Kevin Lewis takes a closer looks at the GDC’s Shifting the balance: a better, fairer system of dental regulation.
As January drew to a close, the GDC published its call to arms, ‘Shifting the balance: a better, fairer system of dental regulation’. Would it be too cynical to suggest that the timing of the release of this quite weighty document is less surprising than some of its well-foreshadowed content?
The GDC has needed to work pretty hard to rebuild its credibility in the eyes of its own regulator, the Professional Standards Authority (PSA) and in fairness has been making some good progress in that regard – as recognised by the PSA itself in its latest end of term report. The bread on the other side of this GDC sandwich comes in the form of the anticipated proposals from the Department of Health (England), which has the lead role in taking forward the development work that flowed from the 2014 report from the Joint Law Commissions on reforming the regulation of the health and social care professions in the UK.
There are many themes here that support what the PSA itself put forward in the autumn, in its own proposals for the wider reform of healthcare regulation.
The GDC clearly took note of the PSA’s lead in creating clear(ish) water between the ‘system’ (statutory framework and the unwieldiness and slowness of legislative reforms) and the ‘processes’, which are more within the control of the various regulators, even if not wholly so.
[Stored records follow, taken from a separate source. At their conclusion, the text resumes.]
(** C2: for the base file foo.bin with a sibling
    foo.bin.dSYM/Contents/Resources/DWARF/foo.bin, in any file system where
    existing paths have existing parents, _find_dwarf_file returns exactly
    the path foo.bin.dSYM/Contents/Resources/DWARF/foo.bin. *)
Theorem find_dwarf_file_foo_bin lg w :
  ancestor_closed w ->
  exists_in w (parse "foo.bin.dSYM/Contents/Resources/DWARF/foo.bin") = true ->
  fst (_find_dwarf_file lg (parse "foo.bin") w)
  = inr (parse "foo.bin.dSYM/Contents/Resources/DWARF/foo.bin")
  /\ str (parse "foo.bin.dSYM/Contents/Resources/DWARF/foo.bin")
     = "foo.bin.dSYM/Contents/Resources/DWARF/foo.bin".
Proof.
  intros Hw Hs. split; [|reflexivity].
  apply (@find_dwarf_file_sibling lg (parse "foo.bin") w);
    [apply parse_wf | discriminate | assumption | exact Hs].
Qed.

(** *** Construction *)

(** [__init__] with a base file, step by step. *)
Lemma init_run (base : Path) (dwarf ta : option Path) w :
  let lg := getChild ("DwarfImporter[" ++ name base ++ "]") in
  let w1 := after_events w [EvInit] in
  __init__ host (Some base) dwarf ta w =
  match (match dwarf with
         | Some d => (inr d, w1)
         | None => _find_dwarf_file lg base w1
         end) with
  | (inl e, w2) => (inl e, w2)
  | (inr d, w2) =>
      match ta with
      | Some t => (inr (mkDwarfImporter base d t lg None false), w2)
      | None =>
          match with_suffix base ".bntl" with
          | inr t => (inr (mkDwarfImporter base d t lg None false), w2)
          | inl msg => (inl (ValueError msg), w2)
          end
      end
  end.
Proof.
  intros lg w1.
  unfold __init__, bind, emit, modify, ret, raise, or_else, not_path.
  fold lg. change (mkWorld (fs w) (disk w) (trace w ++ [EvInit])) with w1.
  destruct dwarf as [d|].
  - destruct ta as [t|]; [reflexivity|].
    destruct (with_suffix base ".bntl"); reflexivity.
  - destruct (_find_dwarf_file lg base w1) as [[e|d] w2]; [reflexivity|].
    destruct ta as [t|]; [reflexivity|].
    destruct (with_suffix base ".bntl"); reflexivity.
Qed.

(** C3: when __init__ is given a base file and an explicit dwarf_file, the
    only effect of the construction is its own entry: _find_dwarf_file is not
    called and no path is looked up. The instance's dwarf_file is the given
    path; the construction can only fail in the default of type_archive, for
    a base path without a name. *)
Theorem init_explicit_dwarf_file (base dwarf : Path) (ta : option Path) w :
  snd (__init__ host (Some base) (Some dwarf) ta w) = after_events w [EvInit]
  /\ match fst (__init__ host (Some base) (Some dwarf) ta w) with
     | inr imp => dwarf_file imp = dwarf /\ base_file imp = base
     | inl e => ta = None /\ name base = "" /\ exists msg, e = ValueError msg
     end.
Proof.
  rewrite init_run. destruct ta as [t|]; [now split|].
  destruct (string_dec (name base) "") as [Hn|Hn].
  - destruct (@with_suffix_no_name base ".bntl" Hn) as [msg ->].
    cbn. repeat split; eauto.
  - rewrite (@with_suffix_bntl base Hn). now split.
Qed.


(** C8: when __init__ gets no type_archive, a construction that completes
    has set type_archive to the base path with the suffix of its name
    replaced by .bntl: same root, same parent, name = stem + .bntl where the
    base name is stem + suffix; its string ends in .bntl. The construction
    fails only for a base path without a name or when discovery fails. For
    foo.bin the default is foo.bntl, not foo.bin.bntl. *)
Theorem init_default_type_archive (base : Path) (dwarf : option Path) w :
  match fst (__init__ host (Some base) dwarf None w) with
  | inr imp =>
      root (type_archive imp) = root base
      /\ parent (type_archive imp) = parent base
      /\ (exists stem, name base = stem ++ suffix base
                       /\ name (type_archive imp) = stem ++ ".bntl")
      /\ endswith (str (type_archive imp)) ".bntl" = true
  | inl _ =>
      name base = ""
      \/ (dwarf = None /\ exists_in w (parse (str base ++ ".dSYM")) = false)
  end
  /\ match fst (__init__ host (Some (parse "foo.bin")) (Some (parse "foo.dwarf"))
                         None w) with
     | inr imp => type_archive imp = parse "foo.bntl"
                  /\ type_archive imp <> parse "foo.bin.bntl"
     | inl _ => False
     end.
Proof.
  split.
  - rewrite init_run.
    assert (D : match with_suffix base ".bntl" with
                | inr t =>
                    root t = root base
                    /\ parent t = parent base
                    /\ (exists stem, name base = stem ++ suffix base
                                     /\ name t = stem ++ ".bntl")
                    /\ endswith (str t) ".bntl" = true
                | inl _ => name base = ""
                end).
    { destruct (string_dec (name base) "") as [Hn|Hn].
      - now destruct (@with_suffix_no_name base ".bntl" Hn) as [msg ->].
      - rewrite (@with_suffix_bntl base Hn). cbn [root].
        repeat split.
        + unfold parent. cbn [root parts]. now rewrite removelast_last.
        + eexists. split; [symmetry; apply suffix_of_stem|].
          unfold name at 1. cbn [parts]. now rewrite last_last.
        + apply str_snoc_endswith. }
    destruct dwarf as [d|].
    + destruct (with_suffix base ".bntl"); cbn [fst type_archive]; auto.
    + destruct (exists_in w (parse (str base ++ ".dSYM"))) eqn:Ex.
      * rewrite find_dwarf_file_found by exact Ex.
        destruct (with_suffix base ".bntl"); cbn [fst type_archive]; auto.
      * destruct (@find_dwarf_file_missing
                    (getChild ("DwarfImporter[" ++ name base ++ "]")) base
                    (after_events w [EvInit]) Ex) as (e & -> & _).
        cbn [fst]. right. now split.
  - rewrite init_run. cbn -[after_events getChild]. split; [reflexivity | discriminate].
Qed.
(** * ChessBrain: the session / move-reconciliation engine of backendrunner.py

    A shallow embedding of [ChessBrain] (src/backendrunner.py) and the
    properties of its snapshot parser, move inferencer and controller.

    Conventions of the embedding.
    - A Python [str] is a Rocq [string]; a character is read as a code point
      below 256.  [strip], [split] and [lower] follow CPython on that range.
    - A Python [set] of square names is a [gset string]; a [dict] with the
      two keys "white" and "black" is the record [Snapshot].
    - The rules library (python-chess) and the engine (Stockfish) are
      external: inside [Section Brain] they are variables.  [Module Chess]
      gives one implementation of the rules interface, used to run the
      controller on concrete games.
    - A Python exception is the outcome [Raised]; [None] is [None].
    - [print] and the thread that logs "Game Over" after eight seconds touch
      neither the session nor the returned text and are left out. *)

From Stdlib Require Import ZArith Ascii String.
From stdpp Require Import base decidable option list sorting gmap strings pretty.

Local Open Scope string_scope.

(** ** Python string primitives *)

Module Py.

(** [c.isspace()] for a code point below 256. *)
Definition isspace (c : ascii) : bool :=
  let n := N_of_ascii c in
  ((9 <=? n) && (n <=? 13) || (28 <=? n) && (n <=? 32)
   || (n =? 133) || (n =? 160))%N.

Fixpoint lstrip (s : string) : string :=
  match s with
  | String c s' => if isspace c then lstrip s' else s
  | EmptyString => EmptyString
  end.

Fixpoint rstrip (s : string) : string :=
  match s with
  | EmptyString => EmptyString
  | String c s' =>
      match rstrip s' with
      | EmptyString => if isspace c then EmptyString else String c EmptyString
      | r => String c r
      end
  end.

(** [s.strip()] *)
Definition strip (s : string) : string := rstrip (lstrip s).

Definition lower_char (c : ascii) : ascii :=
  let n := N_of_ascii c in
  if ((65 <=? n) && (n <=? 90)
      || (192 <=? n) && (n <=? 222) && negb (n =? 215))%N
  then ascii_of_N (n + 32) else c.

(** [s.lower()] *)
Fixpoint lower (s : string) : string :=
  match s with
  | EmptyString => EmptyString
  | String c s' => String (lower_char c) (lower s')
  end.

(** [sep in s] for a one-character [sep]. *)
Fixpoint contains (sep : ascii) (s : string) : bool :=
  match s with
  | EmptyString => false
  | String c s' => if decide (c = sep) then true else contains sep s'
  end.

(** [s.split(sep)] for a one-character [sep]: empty fields are kept. *)
Fixpoint split (sep : ascii) (s : string) : list string :=
  match s with
  | EmptyString => [EmptyString]
  | String c s' =>
      if decide (c = sep) then EmptyString :: split sep s'
      else match split sep s' with
           | h :: t => String c h :: t
           | [] => [String c EmptyString]
           end
  end.

(** [s.split()]: fields separated by runs of whitespace, none empty. *)
Fixpoint split_ws (s : string) : list string :=
  match s with
  | EmptyString => []
  | String c s' =>
      if isspace c then split_ws s'
      else match s' with
           | EmptyString => [String c EmptyString]
           | String c' _ =>
               if isspace c' then String c EmptyString :: split_ws s'
               else match split_ws s' with
                    | h :: t => String c h :: t
                    | [] => [String c EmptyString]
                    end
           end
  end.

(** [s.startswith(p)] *)
Definition startswith (p s : string) : bool := String.prefix p s.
Neither missed the opportunity to make it clear that healthcare, technology and medical advances, patient expectations, and the pressures on the healthcare professionals themselves, have changed much more radically than the arrangements for regulating healthcare.
The GDC is not alone in having lost its way where fitness to practise (FtP) is concerned, and many of its fellow regulators have similarly spent far too much of registrants’ money on FtP with precious little public benefit to show for it.
The GDC had gone further and created a trail of collateral damage within the profession itself. It wasn’t helpful to have wasted so many years blaming the profession for generating so many ‘complaints’ and insisting that only the GDC knew where the holy grail was to be found. This latest document is hardly contrite, but it does acknowledge that the processes have left much to be desired. For example: ‘We have come to the conclusion that our approach (too much emphasis upon enforcement after the event) is outdated.’
There is much here to applaud and welcome. Improved ‘front-ending’ so that complainants/informants know up front what the GDC can and cannot, should and shouldn’t, will and won’t do… Realising at last that employers have more control than individual registrants over the working environment and the consequent potential for complaints, and making it clear to these parties that the GDC must not be used as an economically attractive tool for the abdication of their own responsibilities… Using its CPD powers to encourage registrants to take responsibility for their own, individual CPD needs and working collaboratively with CPD providers to enable registrants to access the resources they need in the optimal format, with quality assurance (at last) being on the menu for all involved… Exploring and exhausting other more appropriate and proportionate avenues before reaching for the big stick of FtP investigations… Reconnecting the GDC with all the other organisations in dentistry…
I could go on, but I have probably said enough to highlight the scale of the GDC’s ambition to improve itself and to invite the profession to help them in doing so.
But a closer look does invite a few questions of whether we are witnessing real insight here, or a further masterful management of the ‘us and them’ and ‘then and now’.
In effect it makes the inevitable finding that the GDC’s regulatory performance has indeed been impaired in the past, but argues that the light has been well and truly seen and there is consequently no ‘current impairment’ of the GDC, but only of the systems that the GDC is forced to work with. To illustrate this clever wordsmithing, I offer two separate references to the ‘current system of professional regulation in dentistry’:
‘(It) has encountered difficulty in maintaining the support of those regulated because it is often cumbersome and stressful for those subject to enforcement, and does not do enough to promote learning.’
‘Increasingly, (it) is losing the support of those regulated.’
Promote learning by whom, we wonder? And does losing the BDA’s judicial review challenge, a mauling at the House of Lords and an incandescent profession over the ARF hike two years ago really qualify as ‘encountering difficulty in maintaining support’?
Look, we could reopen old wounds here, or hope upon hope that the GDC really is turning a corner and not just choosing the racing line as it approaches a potentially tricky one. Nobody can say (yet) that the corner is turned because these are very early days and genuine progress needs to be demonstrated and maintained over time.
The GDC states that it wishes to build consensus that good, cost effective regulation goes beyond the pursuit of the GDC’s minimum statutory functions. Good luck with that one, especially when you are engaging with the BDA and explaining why the ARF is higher for dentists than for any other health profession.
But that aside, I find more to like than to dislike in the GDC’s latest pump primer and if you want to have your say, read the document for yourself and take the GDC up on its offer. We will be looking more closely at some of the issues on Dentistry.co.uk.